Because unless we commit to proactively using our lives to somehow protect the vulnerable this week, advocate for someone else’s interests, stand up for someone else’s interests – our horror is hollow, our grief is cheap, and protectors like Helus and Adler died in vain.
Our interests have to be invested in the interests of our vulnerable neighbor and not be solely individualistic – or our society becomes dangerously narcissistic.
“… Hell [is] a state where everyone is perpetually concerned about his own dignity and advancement,” writes theologian C.S. Lewis.
Days like these, with the music fading, leave us asking: Is it a kind of hell on earth wherever we each care only about our own interests on earth?
And does a bit of heaven come down wherever just one person stands up for the interests of vulnerable and marginalized neighbors?
And it’s our neighbourhoods that direly need more heroes like Adler and Helus, who lived it:
Love risks itself into a roof – not to protects self-interests, but to stand up for the interests of the vulnerable.
Love makes its tables long – so more people know that they belong.
Love tears down its gates – and lays out more plates.
Love uses its privilege – to shield others from pain.
Love reaches out to the neighbors most different – to be part of writing a different, better story.
This is not the time to think these are passing words – this is a pressing imperative. This is the time for the heroes to rise up and literally do one thing in the neighborhood that we wish we could do in the Thousand Oaks neighborhood. This is a call to action – a call to our own honoring Sgt. Ron Helus who ran toward the crisis – and make no mistake this is a time of crisis.
We may be neighbors who do not agree about elections or politicians or immigration or gun control but love is a roof that invites in those who think differently to our table, to break bread, to break down stereotypes, to listen to different perspectives, to pass around the bowls, and pass down kindness and respect and grace.

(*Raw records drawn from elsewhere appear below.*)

(** * Tool-use hooks: the pre-invocation guard and the audit recorders

    A shallow embedding of [advanced/hooks/pre_tool_use.py] and
    [advanced/hooks/post_tool_use.py], and what holds of them.

    - [PyStr]: the operations on [str] the hooks use ([in], [split], [join]).
    - [Re]: the fragment of Python's [re] the hooks' patterns are written
      in, as a backtracking matcher and as a relation, proved to agree.
    - [Py]: JSON values as [json.load] builds them, exceptions, files.
    - [AuditRecorder]: the body of the two logging functions.
    - [PreToolUse], [PostToolUse]: the two hooks, function by function.

    What is taken from Python and the machine, and how:
    - text is over the code points below 256 (Rocq's [ascii]), and the
      character classes ([\s], [\w], [str.isspace]) are Python's on them;
    - a text is known by what [json.load] makes of it: the serialisation
      of a value, which loads back as the value; a text that raises
      [JSONDecodeError]; or one on which [json.load] raises something
      else ([UnicodeDecodeError], [RecursionError], [ValueError]);
    - the logs directory is missing, and then can be made or not, or is
      there, a map from file names to files that may be unreadable or
      unwritable; at a name without a file the machine may take a new
      file, refuse it, or fail even to look; a write may break after the
      file was opened, and so emptied;
    - a Python exception that nothing catches ends the process with
      status 1. *)

From Stdlib Require Import String Ascii ZArith NArith Bool List DecimalString.
From stdpp Require Import base option gmap strings.
Import ListNotations.

Local Open Scope Z_scope.

(* [simpl] unfolds an append whose first argument starts with a character. *)
#[local] Arguments String.append !s1 s2.

(* ===================================================================== *)
(** ** Python strings *)
(* ===================================================================== *)

Module PyStr.

Definition code (c : ascii) : N := N_of_ascii c.

Definition in_range (lo hi : N) (c : ascii) : bool :=
  ((lo <=? code c) && (code c <=? hi))%N.

Definition is_code (n : N) (c : ascii) : bool := (code c =? n)%N.

(** [str.isspace] on one character, which is also what [\s] matches and
    what [str.split()] splits on: TAB..CR, FS..US, space, NEL, NBSP. *)
Definition is_space (c : ascii) : bool :=
  in_range 9 13 c || in_range 28 32 c || is_code 133 c || is_code 160 c.

(** [\w]: alphanumeric or underscore. Above 127 the alphanumerics are
    the letters, superscript digits and fractions of Latin-1. *)
Definition is_word (c : ascii) : bool :=
  in_range 48 57 c || in_range 65 90 c || in_range 97 122 c || is_code 95 c
  || is_code 170 c || in_range 178 179 c || is_code 181 c
  || in_range 185 186 c || in_range 188 190 c
  || in_range 192 214 c || in_range 216 246 c || in_range 248 255 c.

(** [needle in hay] for two strings. *)
Fixpoint contains (needle hay : string) : bool :=
  String.prefix needle hay
  || match hay with
     | String _ hay' => contains needle hay'
     | EmptyString => false
     end.

(** [sep.join(words)]. *)
Fixpoint join (sep : string) (words : list string) : string :=
  match words with
  | [] => EmptyString
  | [w] => w
  | w :: ws => w +:+ sep +:+ join sep ws
  end.

Definition snoc (s : string) (c : ascii) : string := s +:+ String c EmptyString.

Definition flush (cur : string) (rest : list string) : list string :=
  match cur with
  | EmptyString => rest
  | _ => cur :: rest
  end.

(** [s.split()] with the word read so far in [cur]: runs of white space
    separate the words and no word is empty. *)
Fixpoint split_from (cur : string) (s : string) : list string :=
  match s with
  | EmptyString => flush cur []
  | String c s' =>
      if is_space c then flush cur (split_from EmptyString s')
      else split_from (snoc cur c) s'
  end.

Definition split (s : string) : list string := split_from EmptyString s.

(** The character before a position, after reading [m] from a position
    whose previous character was [prev]. *)
Fixpoint last_char (prev : option ascii) (m : string) : option ascii :=
  match m with
  | EmptyString => prev
  | String c m' => last_char (Some c) m'
  end.

Definition first_char (s : string) : option ascii :=
  match s with
  | EmptyString => None
  | String c _ => Some c
  end.

Fixpoint all_chars (p : ascii -> bool) (s : string) : bool :=
  match s with
  | EmptyString => true
  | String c s' => p c && all_chars p s'
  end.

Fixpoint any_char (p : ascii -> bool) (s : string) : bool :=
  match s with
  | EmptyString => false
  | String c s' => p c || any_char p s'
  end.

(** A text without white space: one word for [split]. *)
Definition no_space (s : string) : bool := all_chars (fun c => negb (is_space c)) s.

End PyStr.

(* ===================================================================== *)
(** ** Regular expressions *)
(* ===================================================================== *)

Module Re.
Import PyStr.

(** The patterns of the hooks use literals, character classes, [\s],
    [.], concatenation, alternation, [\b], and [*] and [+] applied to a
    single character class only. *)
Inductive regex : Type :=
| Eps
| Chr (p : ascii -> bool)
| Seq (r1 r2 : regex)
| Alt (r1 r2 : regex)
| Star (p : ascii -> bool)
| Bound.

Definition lit (c : ascii) : ascii -> bool := Ascii.eqb c.
Definition one_of (s : string) : ascii -> bool := fun c => any_char (Ascii.eqb c) s.
(** [[a-zA-Z]] *)
Definition alpha : ascii -> bool := fun c => in_range 97 122 c || in_range 65 90 c.
(** [.] without DOTALL: anything but a newline. *)
Definition dot : ascii -> bool := fun c => negb (is_code 10 c).

Definition Plus (p : ascii -> bool) : regex := Seq (Chr p) (Star p).

Fixpoint Str (s : string) : regex :=
  match s with
  | EmptyString => Eps
  | String c s' => Seq (Chr (lit c)) (Str s')
  end.

Definition Cat (rs : list regex) : regex := fold_right Seq Eps rs.

Definition word_at (c : option ascii) : bool :=
  match c with
  | Some c => is_word c
  | None => false
  end.

(** [\b] holds between a word character and a non-word character, the
    two ends of the text counting as non-word. *)
Definition at_boundary (prev : option ascii) (s : string) : bool :=
  xorb (word_at prev) (word_at (first_char s)).

Section Matcher.
Variable k : option ascii -> string -> bool.

Fixpoint star_k (p : ascii -> bool) (prev : option ascii) (s : string) : bool :=
  k prev s
  || match s with
     | String c s' => p c && star_k p (Some c) s'
     | EmptyString => false
     end.
End Matcher.

(** Backtracking matcher: [match_k r k prev s] holds when [r] matches a
    prefix of [s] (the character before [s] being [prev]) such that the
    continuation [k] accepts what is left. *)
Fixpoint match_k (r : regex) (k : option ascii -> string -> bool)
         (prev : option ascii) (s : string) : bool :=
  match r with
  | Eps => k prev s
  | Chr p =>
      match s with
      | String c s' => p c && k (Some c) s'
      | EmptyString => false
      end
  | Seq r1 r2 => match_k r1 (match_k r2 k) prev s
  | Alt r1 r2 => match_k r1 k prev s || match_k r2 k prev s
  | Star p => star_k k p prev s
  | Bound => at_boundary prev s && k prev s
  end.

Definition match_here (r : regex) (prev : option ascii) (s : string) : bool :=
  match_k r (fun _ _ => true) prev s.

Fixpoint search_from (r : regex) (prev : option ascii) (s : string) : bool :=
  match_here r prev s
  || match s with
     | String c s' => search_from r (Some c) s'
     | EmptyString => false
     end.

(** [re.search(pattern, s)] as a truth value. *)
Definition search (r : regex) (s : string) : bool := search_from r None s.

(** What it means for [r] to match the text [m] found after [prev] and
    followed by [rest]. *)
Inductive Matches : regex -> option ascii -> string -> string -> Prop :=
| M_Eps prev rest : Matches Eps prev EmptyString rest
| M_Chr p c prev rest :
    p c = true -> Matches (Chr p) prev (String c EmptyString) rest
| M_Seq r1 r2 prev m1 m2 rest :
    Matches r1 prev m1 (m2 +:+ rest) ->
    Matches r2 (last_char prev m1) m2 rest ->
    Matches (Seq r1 r2) prev (m1 +:+ m2) rest
| M_AltL r1 r2 prev m rest :
    Matches r1 prev m rest -> Matches (Alt r1 r2) prev m rest
| M_AltR r1 r2 prev m rest :
    Matches r2 prev m rest -> Matches (Alt r1 r2) prev m rest
| M_Star p prev m rest :
    all_chars p m = true -> Matches (Star p) prev m rest
| M_Bound prev rest :
    at_boundary prev rest = true -> Matches Bound prev EmptyString rest.

End Re.

(* ===================================================================== *)
(** ** Python values, exceptions and files *)
(* ===================================================================== *)

Module Py.
Import PyStr Re.

(** What [json.load] returns. An object is the list of its items in
    insertion order; a float is kept by its [repr] (["0.5"], ["1e+22"],
    ["nan"]). *)
#[warnings="-register-all"]
Inductive json : Type :=
| JNull
| JBool (b : bool)
| JInt (n : Z)
| JFloat (repr : string)
| JStr (s : string)
| JArr (items : list json)
| JObj (fields : list (string * json)).

(** The exceptions the hooks meet. [JSONDecodeError] and
    [UnicodeDecodeError] are subclasses of [ValueError]; no handler of
    the hooks names [ValueError], so a handler catches what it lists. *)
Inductive exn : Type :=
| JSONDecodeError
| OSError        (* IOError is the same class *)
| AttributeError
| TypeError
| ValueError
| UnicodeDecodeError
| RecursionError.

Definition exn_eqb (a b : exn) : bool :=
  match a, b with
  | JSONDecodeError, JSONDecodeError | OSError, OSError
  | AttributeError, AttributeError | TypeError, TypeError
  | ValueError, ValueError | UnicodeDecodeError, UnicodeDecodeError
  | RecursionError, RecursionError => true
  | _, _ => false
  end.

(** A computation that returns or raises. *)
Inductive res (A : Type) : Type :=
| Ok (a : A)
| Raise (e : exn).
Arguments Ok {A} a.
Arguments Raise {A} e.

#[global] Instance res_ret : MRet res := @Ok.
#[global] Instance res_bind : MBind res := fun A B f m =>
  match m with
  | Ok a => f a
  | Raise e => Raise e
  end.

(** Lookup in the items of a dict (whose keys are distinct). *)
Fixpoint dict_get (key : string) (d : list (string * json)) : option json :=
  match d with
  | [] => None
  | (k, v) :: d' => if String.eqb k key then Some v else dict_get key d'
  end.

(** [data.get(key, fallback)]: only a dict has the method. *)
Definition get (data : json) (key : string) (fallback : json) : res json :=
  match data with
  | JObj d => Ok (default fallback (dict_get key d))
  | _ => Raise AttributeError
  end.

(** [bool(v)]. *)
Definition truthy (v : json) : bool :=
  match v with
  | JNull => false
  | JBool b => b
  | JInt n => negb (n =? 0)
  | JFloat r => negb (String.eqb r "0.0" || String.eqb r "-0.0")
  | JStr s => negb (String.eqb s "")
  | JArr l => match l with [] => false | _ => true end
  | JObj d => match d with [] => false | _ => true end
  end.

(** [v == s] for a string literal [s]. *)
Definition eq_str (v : json) (s : string) : bool :=
  match v with
  | JStr t => String.eqb t s
  | _ => false
  end.

(** [s in v] for a string literal [s]: substring of a string, member of
    a list, key of a dict; other values are not containers. *)
Definition str_in (s : string) (v : json) : res bool :=
  match v with
  | JStr t => Ok (contains s t)
  | JArr l => Ok (existsb (fun x => eq_str x s) l)
  | JObj d => Ok (existsb (fun kv => String.eqb (fst kv) s) d)
  | _ => Raise TypeError
  end.

(** [re.search(pattern, v)] as a truth value; [v] must be a string. *)
Definition re_search (pattern : regex) (v : json) : res bool :=
  match v with
  | JStr s => Ok (search pattern s)
  | _ => Raise TypeError
  end.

And it begins right in our neighborhoods, right under our own roofs:
When we sit at each other’s tables, we listen and begin to understand each other – and find common ground to stand for each other.
Sean Adler and Sgt. Ron Helus gave us all the sheet music of hope for change for our neighborhoods, for our times:
Only when you’re making your interests about the interests of the other, are you rightly investing your life.
They said it was one of Sgt. Helus’ most repeated refrains: “Live your life so that the fear of death never enters your heart.”
Because Helus knew it, right to his last brave breath: It’s our fears that needs to be evicted, it’s the mentality of us against them that needs to move out, it’s the idea that it’s just all of us out for our own interests that desperately needs to be kicked out of the neighborhood.
It could be the refrain under all of our roofs: Live your life so that your love of the different and the vulnerable and the marginalized neighbor getting the best chance to live their one beautiful life beats the very loudest in your heart.
And then maybe the music could rise again, raise a bit of the roof – and we could serve pie to the neighbors and dance all again, out in our welcoming streets.